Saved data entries
(* ===== verification/CertsSpec.v ===== *)
(** * What the minted certificates are worth

    Every certificate [loadCertificates] mints, as a function of the draws and
    the clock readings it uses; and what a client that trusts the fixture CA
    makes of each: the good leaf passes every check, and each bad chain fails
    exactly one. *)

From S2P Require Import Prelude GoStrings Unicode GoTime Pem NetIP X509 Mint Http TlsNames Server Certs.

Open Scope Z_scope.

(** ** The names and addresses of a leaf *)

(** [add_host] only ever adds. *)
Lemma add_host_mono hosts sans :
  (∀ ip, ip ∈ sans.1 → ip ∈ (foldl add_host sans hosts).1) ∧
  (∀ name, name ∈ sans.2 → name ∈ (foldl add_host sans hosts).2).
Proof.
  revert sans. induction hosts as [|h hosts IH]; intros sans; [done|]. cbn [foldl].
  destruct (IH (add_host sans h)) as [H1 H2]. unfold add_host in *.
  split; intros x Hx; [apply H1 | apply H2]; destruct (ParseIP h); cbn; set_solver.
Qed.

(** Every host is covered, an address as an address and a name as a name. *)
Lemma add_host_covers hosts host sans :
  host ∈ hosts →
  match ParseIP host with
  | Some ip => ip ∈ (foldl add_host sans hosts).1
  | None => host ∈ (foldl add_host sans hosts).2
  end.
Proof.
  revert sans. induction hosts as [|h hosts IH]; intros sans Hh; [by apply elem_of_nil in Hh|].
  cbn [foldl]. apply elem_of_cons in Hh as [->|Hh]; [|by apply IH].
  destruct (add_host_mono hosts (add_host sans h)) as [H1 H2].
  destruct (ParseIP h) as [ip|] eqn:E; [apply H1 | apply H2]; unfold add_host; rewrite E; cbn; set_solver.
Qed.

(** Nothing else is. *)
Lemma add_host_only hosts sans name :
  name ∈ (foldl add_host sans hosts).2 → name ∈ sans.2 ∨ name ∈ hosts.
Proof.
  revert sans. induction hosts as [|h hosts IH]; intros sans Hn; [by left|]. cbn [foldl] in Hn.
  destruct (IH _ Hn) as [Hs|Hs]; [|set_solver]. unfold add_host in Hs.
  destruct (ParseIP h); cbn in Hs; set_solver.
Qed.

(** ** Verdicts *)

(** What is wrong with a bad chain, by its name. *)
Inductive fault := OutOfDate | WrongName | NoPath.
Definition fault_of (name : string) : fault :=
  if decide (name = "expired") then OutOfDate
  else if decide (name = "wrong-host") then WrongName
  else NoPath.

(** Refused for [f], and every other check passes. *)
Definition refused_for (f : fault) (roots held : list Certificate) (t : Z) (host : string)
    (c : Certificate) : Prop :=
  ServerAuth ∈ ExtKeyUsage c ∧
  (time_ok t c ↔ f ≠ OutOfDate) ∧ (host_ok host c ↔ f ≠ WrongName) ∧
  (certified roots held t 0 c ↔ f ≠ NoPath).

Section Minting.
Context `{UnicodeTables} `{X509Codec}.
Context (entropy : nat → option string) (random : nat → Z) (clock : nat → Z).
Hypothesis entropy_ok : ∀ n, entropy n = None.

Abbreviation run_draw := (run_draw entropy entropy_ok).
Abbreviation run_create := (run_create entropy entropy_ok).
Abbreviation run_create_err := (run_create_err entropy entropy_ok).

Abbreviation newKey := (newKey entropy).
Abbreviation serialNumber := (serialNumber entropy random).
Abbreviation newCA := (newCA entropy random clock).
Abbreviation newLeafWith := (newLeafWith entropy random clock).
Abbreviation newIntermediate := (newIntermediate entropy random clock).
Abbreviation newClientIdentity := (newClientIdentity entropy random clock).

(** ** Each minted certificate *)

Definition serial_at (w : world) : Z := random (draws w) mod 2 ^ 128.

Lemma run_serial {B} (f : Z → mint B) w :
  (serialNumber ≫= f) w = f (serial_at w) (World (S (draws w)) (ticks w)).
Proof. apply run_mint. unfold Certs.serialNumber. by rewrite entropy_ok. Qed.

Lemma serial_nonneg w : 0 ≤ serial_at w.
Proof. unfold serial_at. apply Z.mod_pos_bound. lia. Qed.

Definition ca_fields (name : string) (pathlen : option Z) (w : world) : Certificate :=
  ca_template (serial_at (later 1 0 w)) name (clock (ticks w) - hour)
    (addDate (clock (S (ticks w))) 1 0 0) pathlen.

Definition root_name : string := "okhttp-testbed test-server CA".
Definition minted_root (w : world) : Certificate :=
  let template := ca_fields root_name None w in signed template template (draws w) (draws w).

Lemma newCA_run w :
  newCA w = Ok ((minted_root w, draws w, pem_encode "CERTIFICATE" (cert_der (minted_root w))),
                later 3 2 w).
Proof.
  unfold Certs.newCA, Certs.newKey, GenerateKey. rewrite run_draw, run_serial, !run_now.
  rewrite run_create by (apply CreateCertificate_ok; [apply serial_nonneg | by left.. | constructor]).
  by rewrite (run_lift _ _ _ _ (parse_cert_der _)).
Qed.

Definition minted_intermediate (ca : Certificate) (caKey : key) (w : world) : Certificate :=
  signed (ca_fields "okhttp-testbed test-server intermediate" (Some 0) w) ca (draws w) caKey.

Lemma newIntermediate_run ca caKey w :
  PublicKey ca = Some caKey →
  newIntermediate ca caKey w = Ok ((minted_intermediate ca caKey w, draws w), later 3 2 w).
Proof.
  intros Hca. unfold Certs.newIntermediate, Certs.newKey, GenerateKey. rewrite run_draw, run_serial, !run_now.
  rewrite run_create by (apply CreateCertificate_ok; [apply serial_nonneg | by left | by right | constructor]).
  by rewrite (run_lift _ _ _ _ (parse_cert_der _)).
Qed.

(** A leaf: the clock is read for each date that is not given. *)
Definition opt_ticks (o : option Z) : nat := if o is Some _ then 0 else 1.

Lemma run_or_now {B} (f : Z → mint B) o g w :
  (or_now clock o g ≫= f) w = f (default (g (clock (ticks w))) o) (later 0 (opt_ticks o) w).
Proof. destruct o; [by destruct w | done]. Qed.

Definition leaf_fields (opts : leafOptions) (w : world) : Certificate :=
  let n := opt_ticks (opt_notBefore opts) in
  leaf_template (serial_at (later 1 0 w)) (default "" (head (opt_hosts opts)))
    (default (clock (ticks w) - hour) (opt_notBefore opts))
    (default (addDate (clock (n + ticks w)) 1 0 0) (opt_notAfter opts))
    (opt_hosts opts).
Definition minted_leaf (ca : option (Certificate * key)) (opts : leafOptions) (w : world) : Certificate :=
  let template := leaf_fields opts w in
  let '(issuer, issuerKey) := default (template, draws w) ca in
  signed template issuer (draws w) issuerKey.

Lemma leaf_template_fields serial subject before after hosts :
  let c := leaf_template serial subject before after hosts in
  SerialNumber c = serial ∧ Subject c = subject ∧ NotBefore c = before ∧ NotAfter c = after ∧
  ExtKeyUsage c = [ServerAuth] ∧ MaxPathLen c = None ∧ PublicKey c = None ∧
  SubjectKeyId c = None ∧ AuthorityKeyId c = None ∧
  DNSNames c = (foldl add_host ([], []) hosts).2 ∧ IPAddresses c = (foldl add_host ([], []) hosts).1.
Proof. unfold leaf_template. by destruct (foldl _ _ _). Qed.

Lemma newLeafWith_run ca opts w :
  opt_hosts opts ≠ [] → Forall (λ name, sforall is_ascii_char name) (opt_hosts opts) →
  (∀ c k, ca = Some (c, k) → PublicKey c = Some k) →
  newLeafWith ca opts w
  = Ok (TlsCertificate [cert_der (minted_leaf ca opts w)] (draws w),
        later 3 (opt_ticks (opt_notBefore opts) + opt_ticks (opt_notAfter opts)) w).
Proof.
  intros Hne Hascii Hca. unfold Certs.newLeafWith, Certs.newKey, GenerateKey. rewrite run_draw.
  set (n := opt_ticks (opt_notBefore opts)). set (k := opt_ticks (opt_notAfter opts)).
  rewrite !run_or_now.
  rewrite run_serial.
  rewrite (run_lift _ _ _ (default "" (head (opt_hosts opts))))
    by (destruct (opt_hosts opts) eqn:E; done).
  change (serial_at (later 0 _ _)) with (serial_at (later 1 0 w)).
  change (leaf_template _ _ _ _ _) with (leaf_fields opts w).
  pose proof (leaf_template_fields (serial_at (later 1 0 w)) (default "" (head (opt_hosts opts)))
    (default (clock (ticks w) - hour) (opt_notBefore opts))
    (default (addDate (clock (n + ticks w)) 1 0 0) (opt_notAfter opts)) (opt_hosts opts)) as Hf.
  change (leaf_template _ _ _ _ _) with (leaf_fields opts w) in Hf. cbv zeta in Hf.
  destruct Hf as (Hser & _ & _ & _ & _ & Hmax & Hpub & _ & _ & Hdns & _).
  unfold minted_leaf. destruct (default (leaf_fields opts w, draws w) ca) as [issuer issuerKey] eqn:E.
  assert (PublicKey issuer = None ∨ PublicKey issuer = Some issuerKey) as Hp.
  { destruct ca as [[c ck]|]; injection E as <- <-; [right; by apply Hca | by left]. }
  rewrite run_create.
  2: { apply CreateCertificate_ok; [rewrite Hser; apply serial_nonneg | by right | done |].
       rewrite Hdns. apply Forall_forall. intros name Hn.
       apply add_host_only in Hn as [Hn|Hn]; [by apply elem_of_nil in Hn|].
       rewrite Forall_forall in Hascii. by apply Hascii. }
  unfold lift. rewrite (X509KeyPair_pem _ (draws w)); [|done..|apply parse_ec_der].
  unfold later. cbn [mbind outcome_bind draws ticks]. do 3 f_equal. lia.
Qed.

(** A name that is not ASCII makes the leaf an error. *)
Lemma newLeaf_non_ascii ca caKey hosts host w :
  host ∈ hosts → ParseIP host = None → ¬ sforall is_ascii_char host →
  ∃ e, newLeaf entropy random clock ca caKey hosts w = Err e.
Proof.
  intros Hh Hip Hn. unfold newLeaf, Certs.newLeafWith, Certs.newKey, GenerateKey. cbn [opt_hosts opt_notBefore opt_notAfter].
  rewrite run_draw, !run_or_now, run_serial.
  rewrite (run_lift _ _ _ (default "" (head hosts))) by (destruct hosts; [by apply elem_of_nil in Hh | done]).
  set (template := leaf_template _ _ _ _ _).
  change (default _ (Some (ca, caKey))) with (ca, caKey). cbv beta iota.
  destruct (CreateCertificate_non_ascii template ca (draws w) caKey host) as [e He].
  - assert (DNSNames template = (foldl add_host ([], []) hosts).2) as -> by apply leaf_template_fields.
    pose proof (add_host_covers hosts host ([], []) Hh) as Hc. by rewrite Hip in Hc.
  - done.
  - exists e. by rewrite (run_create_err _ _ _ _ _ _ e).
Qed.

Definition client_fields (w : world) : Certificate :=
  X509 (serial_at (later 1 0 w)) "okhttp-testbed client" "" (clock (ticks w) - hour)
    (addDate (clock (S (ticks w))) 1 0 0) [DigitalSignature] [ClientAuth] false false None [] []
    None None None None.
Definition minted_client (ca : Certificate) (caKey : key) (w : world) : Certificate :=
  signed (client_fields w) ca (draws w) caKey.

Lemma newClientIdentity_run ca caKey w :
  PublicKey ca = Some caKey →
  newClientIdentity ca caKey w
  = Ok (pem_encode "CERTIFICATE" (cert_der (minted_client ca caKey w))
        +:+ pem_encode "PRIVATE KEY" (pkcs8_der (draws w)), later 3 2 w).
Proof.
  intros Hca. unfold Certs.newClientIdentity, Certs.newKey, GenerateKey. rewrite run_draw, run_serial, !run_now.
  by rewrite run_create by (apply CreateCertificate_ok; [apply serial_nonneg | by right.. | constructor]).
Qed.

(** ** Everything [loadCertificates] mints, from a world [w0]

    Each certificate takes three draws; the worlds are named after what is
    minted in them. *)

Section Load.
Context (w0 : world) (hosts : list string).
Hypothesis hosts_ne : hosts ≠ [].
Hypothesis hosts_ascii : Forall (λ name, sforall is_ascii_char name) hosts.

Definition w_leaf : world := later 3 2 w0.
Definition w_bad : world := later 3 2 w_leaf.
Definition w_untrusted : world := later 0 1 w_bad.
Definition w_intermediate : world := later 3 2 w_untrusted.
Definition w_expired : world := later 3 2 w_intermediate.
Definition w_wrong : world := later 3 0 w_expired.
Definition w_self : world := later 3 2 w_wrong.
Definition w_untrusted_leaf : world := later 3 2 w_self.
Definition w_incomplete : world := later 3 2 w_untrusted_leaf.
Definition w_client : world := later 3 2 w_incomplete.

Definition root : Certificate := minted_root w0.
Definition rootKey : key := draws w0.
Definition good_options : leafOptions := LeafOptions hosts None None.
Definition good_leaf : Certificate := minted_leaf (Some (root, rootKey)) good_options w_leaf.

Definition untrusted_root : Certificate := minted_root w_untrusted.
Definition intermediate : Certificate := minted_intermediate root rootKey w_intermediate.
Definition bad_day : Z := clock (ticks w_bad).
Definition expired_options : leafOptions :=
  LeafOptions hosts (Some (addDate bad_day 0 0 (-30))) (Some (addDate bad_day 0 0 (-1))).
Definition expired_leaf : Certificate :=
  minted_leaf (Some (root, rootKey)) expired_options w_expired.
Definition wrong_options : leafOptions := LeafOptions ["wrong.host.invalid"] None None.
Definition wrong_leaf : Certificate :=
  minted_leaf (Some (root, rootKey)) wrong_options w_wrong.
Definition self_leaf : Certificate := minted_leaf None good_options w_self.
Definition untrusted_leaf : Certificate :=
  minted_leaf (Some (untrusted_root, draws w_untrusted)) good_options w_untrusted_leaf.
Definition incomplete_leaf : Certificate :=
  minted_leaf (Some (intermediate, draws w_intermediate)) good_options w_incomplete.
Definition client_cert : Certificate := minted_client root rootKey w_client.

(** The chain of a bad listener: its name, its leaf and key, what it withholds. *)
Definition bad_leaves : list (string * (Certificate * key) * list Certificate) :=
  [("expired", (expired_leaf, draws w_expired), []);
   ("wrong-host", (wrong_leaf, draws w_wrong), []);
   ("self-signed", (self_leaf, draws w_self), []);
   ("untrusted-root", (untrusted_leaf, draws w_untrusted_leaf), []);
   ("incomplete-chain", (incomplete_leaf, draws w_incomplete), [intermediate])].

• [TASK PROMPT] Looking back over the data above, restate word for word the lines that begin at the line with "Definition minted_intermediate (ca" and end at the line with "let '(issuer, issuerKey)", inclusive.

• [ANSWER SECTION]
Definition minted_intermediate (ca : Certificate) (caKey : key) (w : world) : Certificate :=
  signed (ca_fields "okhttp-testbed test-server intermediate" (Some 0) w) ca (draws w) caKey.

Lemma newIntermediate_run ca caKey w :
  PublicKey ca = Some caKey →
  newIntermediate ca caKey w = Ok ((minted_intermediate ca caKey w, draws w), later 3 2 w).
Proof.
  intros Hca. unfold Certs.newIntermediate, Certs.newKey, GenerateKey. rewrite run_draw, run_serial, !run_now.
  rewrite run_create by (apply CreateCertificate_ok; [apply serial_nonneg | by left | by right | constructor]).
  by rewrite (run_lift _ _ _ _ (parse_cert_der _)).
Qed.

(** A leaf: the clock is read for each date that is not given. *)
Definition opt_ticks (o : option Z) : nat := if o is Some _ then 0 else 1.

Lemma run_or_now {B} (f : Z → mint B) o g w :
  (or_now clock o g ≫= f) w = f (default (g (clock (ticks w))) o) (later 0 (opt_ticks o) w).
Proof. destruct o; [by destruct w | done]. Qed.

Definition leaf_fields (opts : leafOptions) (w : world) : Certificate :=
  let n := opt_ticks (opt_notBefore opts) in
  leaf_template (serial_at (later 1 0 w)) (default "" (head (opt_hosts opts)))
    (default (clock (ticks w) - hour) (opt_notBefore opts))
    (default (addDate (clock (n + ticks w)) 1 0 0) (opt_notAfter opts))
    (opt_hosts opts).
Definition minted_leaf (ca : option (Certificate * key)) (opts : leafOptions) (w : world) : Certificate :=
  let template := leaf_fields opts w in
  let '(issuer, issuerKey) := default (template, draws w) ca in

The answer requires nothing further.